Dataset items:

-- Opening Marker --

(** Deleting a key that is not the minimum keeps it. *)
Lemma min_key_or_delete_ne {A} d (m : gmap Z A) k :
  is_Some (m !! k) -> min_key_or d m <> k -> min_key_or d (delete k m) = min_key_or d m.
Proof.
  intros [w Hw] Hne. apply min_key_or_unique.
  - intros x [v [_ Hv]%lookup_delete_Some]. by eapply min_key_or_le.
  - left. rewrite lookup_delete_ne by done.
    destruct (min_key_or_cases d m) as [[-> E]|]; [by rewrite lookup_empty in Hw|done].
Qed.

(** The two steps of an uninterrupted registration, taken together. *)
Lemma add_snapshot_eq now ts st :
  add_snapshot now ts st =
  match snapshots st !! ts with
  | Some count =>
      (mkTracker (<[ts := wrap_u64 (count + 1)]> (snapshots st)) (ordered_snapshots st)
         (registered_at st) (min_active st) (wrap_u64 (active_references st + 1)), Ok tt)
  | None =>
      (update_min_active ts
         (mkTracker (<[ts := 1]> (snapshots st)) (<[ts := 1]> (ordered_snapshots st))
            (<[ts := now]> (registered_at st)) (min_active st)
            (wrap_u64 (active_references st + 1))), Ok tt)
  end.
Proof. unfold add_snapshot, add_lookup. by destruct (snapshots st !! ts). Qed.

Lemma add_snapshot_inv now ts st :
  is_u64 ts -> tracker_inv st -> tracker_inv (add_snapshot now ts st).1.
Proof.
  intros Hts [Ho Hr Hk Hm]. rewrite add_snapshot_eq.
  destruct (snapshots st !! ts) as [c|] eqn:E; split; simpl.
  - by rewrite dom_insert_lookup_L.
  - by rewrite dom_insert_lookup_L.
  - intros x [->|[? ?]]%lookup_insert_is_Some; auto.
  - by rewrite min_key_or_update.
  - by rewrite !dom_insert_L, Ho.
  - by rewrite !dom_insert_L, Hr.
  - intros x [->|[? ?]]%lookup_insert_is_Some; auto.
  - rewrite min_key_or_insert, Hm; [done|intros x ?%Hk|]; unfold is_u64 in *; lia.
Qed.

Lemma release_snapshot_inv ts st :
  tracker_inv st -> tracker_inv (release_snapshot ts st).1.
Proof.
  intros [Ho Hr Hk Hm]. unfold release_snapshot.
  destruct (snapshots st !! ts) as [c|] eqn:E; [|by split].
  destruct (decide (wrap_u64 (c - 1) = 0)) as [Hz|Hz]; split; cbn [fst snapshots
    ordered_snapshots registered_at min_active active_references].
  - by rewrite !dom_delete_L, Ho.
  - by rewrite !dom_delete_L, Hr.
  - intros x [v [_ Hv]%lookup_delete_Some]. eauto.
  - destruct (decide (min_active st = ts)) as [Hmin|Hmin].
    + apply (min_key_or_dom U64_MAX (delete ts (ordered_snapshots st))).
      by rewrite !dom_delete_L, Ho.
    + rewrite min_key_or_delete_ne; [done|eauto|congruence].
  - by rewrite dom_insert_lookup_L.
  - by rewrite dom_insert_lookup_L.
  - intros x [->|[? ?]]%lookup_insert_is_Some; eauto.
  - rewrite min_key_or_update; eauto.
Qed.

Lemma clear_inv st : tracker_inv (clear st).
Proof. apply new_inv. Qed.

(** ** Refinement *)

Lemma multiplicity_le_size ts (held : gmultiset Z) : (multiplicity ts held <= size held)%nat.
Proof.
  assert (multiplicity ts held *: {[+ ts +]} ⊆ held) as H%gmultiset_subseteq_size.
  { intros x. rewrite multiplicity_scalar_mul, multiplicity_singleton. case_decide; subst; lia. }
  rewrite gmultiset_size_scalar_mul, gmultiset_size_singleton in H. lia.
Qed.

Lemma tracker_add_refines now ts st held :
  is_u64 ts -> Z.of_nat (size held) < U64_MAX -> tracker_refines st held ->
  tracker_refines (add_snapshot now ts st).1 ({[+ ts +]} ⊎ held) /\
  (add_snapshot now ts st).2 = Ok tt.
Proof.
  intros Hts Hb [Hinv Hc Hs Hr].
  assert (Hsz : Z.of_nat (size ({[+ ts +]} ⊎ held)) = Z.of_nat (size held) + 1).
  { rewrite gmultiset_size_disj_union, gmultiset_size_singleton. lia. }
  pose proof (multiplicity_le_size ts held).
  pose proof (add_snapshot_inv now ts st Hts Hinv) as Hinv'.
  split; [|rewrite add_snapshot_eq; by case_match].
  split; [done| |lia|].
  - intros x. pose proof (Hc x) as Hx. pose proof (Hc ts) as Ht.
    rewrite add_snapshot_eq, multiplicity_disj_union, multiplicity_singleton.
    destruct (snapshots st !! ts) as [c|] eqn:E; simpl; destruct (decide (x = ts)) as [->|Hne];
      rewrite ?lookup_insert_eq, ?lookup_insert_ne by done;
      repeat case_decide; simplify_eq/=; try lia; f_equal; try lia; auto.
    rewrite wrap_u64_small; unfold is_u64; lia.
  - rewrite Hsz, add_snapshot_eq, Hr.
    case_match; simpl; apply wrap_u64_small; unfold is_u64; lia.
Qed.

-- Closing Marker --

**EXERCISE DETAILS**
Repeat every line exactly, starting with the first line of the entries, and stop once the line containing "- intros x [v [_ Hv]%lookup_delete_Some]. eauto." has been given.

**RESPONSE TO THIS TASK**
(** Deleting a key that is not the minimum keeps it. *)
Lemma min_key_or_delete_ne {A} d (m : gmap Z A) k :
  is_Some (m !! k) -> min_key_or d m <> k -> min_key_or d (delete k m) = min_key_or d m.
Proof.
  intros [w Hw] Hne. apply min_key_or_unique.
  - intros x [v [_ Hv]%lookup_delete_Some]. by eapply min_key_or_le.
  - left. rewrite lookup_delete_ne by done.
    destruct (min_key_or_cases d m) as [[-> E]|]; [by rewrite lookup_empty in Hw|done].
Qed.

(** The two steps of an uninterrupted registration, taken together. *)
Lemma add_snapshot_eq now ts st :
  add_snapshot now ts st =
  match snapshots st !! ts with
  | Some count =>
      (mkTracker (<[ts := wrap_u64 (count + 1)]> (snapshots st)) (ordered_snapshots st)
         (registered_at st) (min_active st) (wrap_u64 (active_references st + 1)), Ok tt)
  | None =>
      (update_min_active ts
         (mkTracker (<[ts := 1]> (snapshots st)) (<[ts := 1]> (ordered_snapshots st))
            (<[ts := now]> (registered_at st)) (min_active st)
            (wrap_u64 (active_references st + 1))), Ok tt)
  end.
Proof. unfold add_snapshot, add_lookup. by destruct (snapshots st !! ts). Qed.

Lemma add_snapshot_inv now ts st :
  is_u64 ts -> tracker_inv st -> tracker_inv (add_snapshot now ts st).1.
Proof.
  intros Hts [Ho Hr Hk Hm]. rewrite add_snapshot_eq.
  destruct (snapshots st !! ts) as [c|] eqn:E; split; simpl.
  - by rewrite dom_insert_lookup_L.
  - by rewrite dom_insert_lookup_L.
  - intros x [->|[? ?]]%lookup_insert_is_Some; auto.
  - by rewrite min_key_or_update.
  - by rewrite !dom_insert_L, Ho.
  - by rewrite !dom_insert_L, Hr.
  - intros x [->|[? ?]]%lookup_insert_is_Some; auto.
  - rewrite min_key_or_insert, Hm; [done|intros x ?%Hk|]; unfold is_u64 in *; lia.
Qed.

Lemma release_snapshot_inv ts st :
  tracker_inv st -> tracker_inv (release_snapshot ts st).1.
Proof.
  intros [Ho Hr Hk Hm]. unfold release_snapshot.
  destruct (snapshots st !! ts) as [c|] eqn:E; [|by split].
  destruct (decide (wrap_u64 (c - 1) = 0)) as [Hz|Hz]; split; cbn [fst snapshots
    ordered_snapshots registered_at min_active active_references].
  - by rewrite !dom_delete_L, Ho.
  - by rewrite !dom_delete_L, Hr.
  - intros x [v [_ Hv]%lookup_delete_Some]. eauto.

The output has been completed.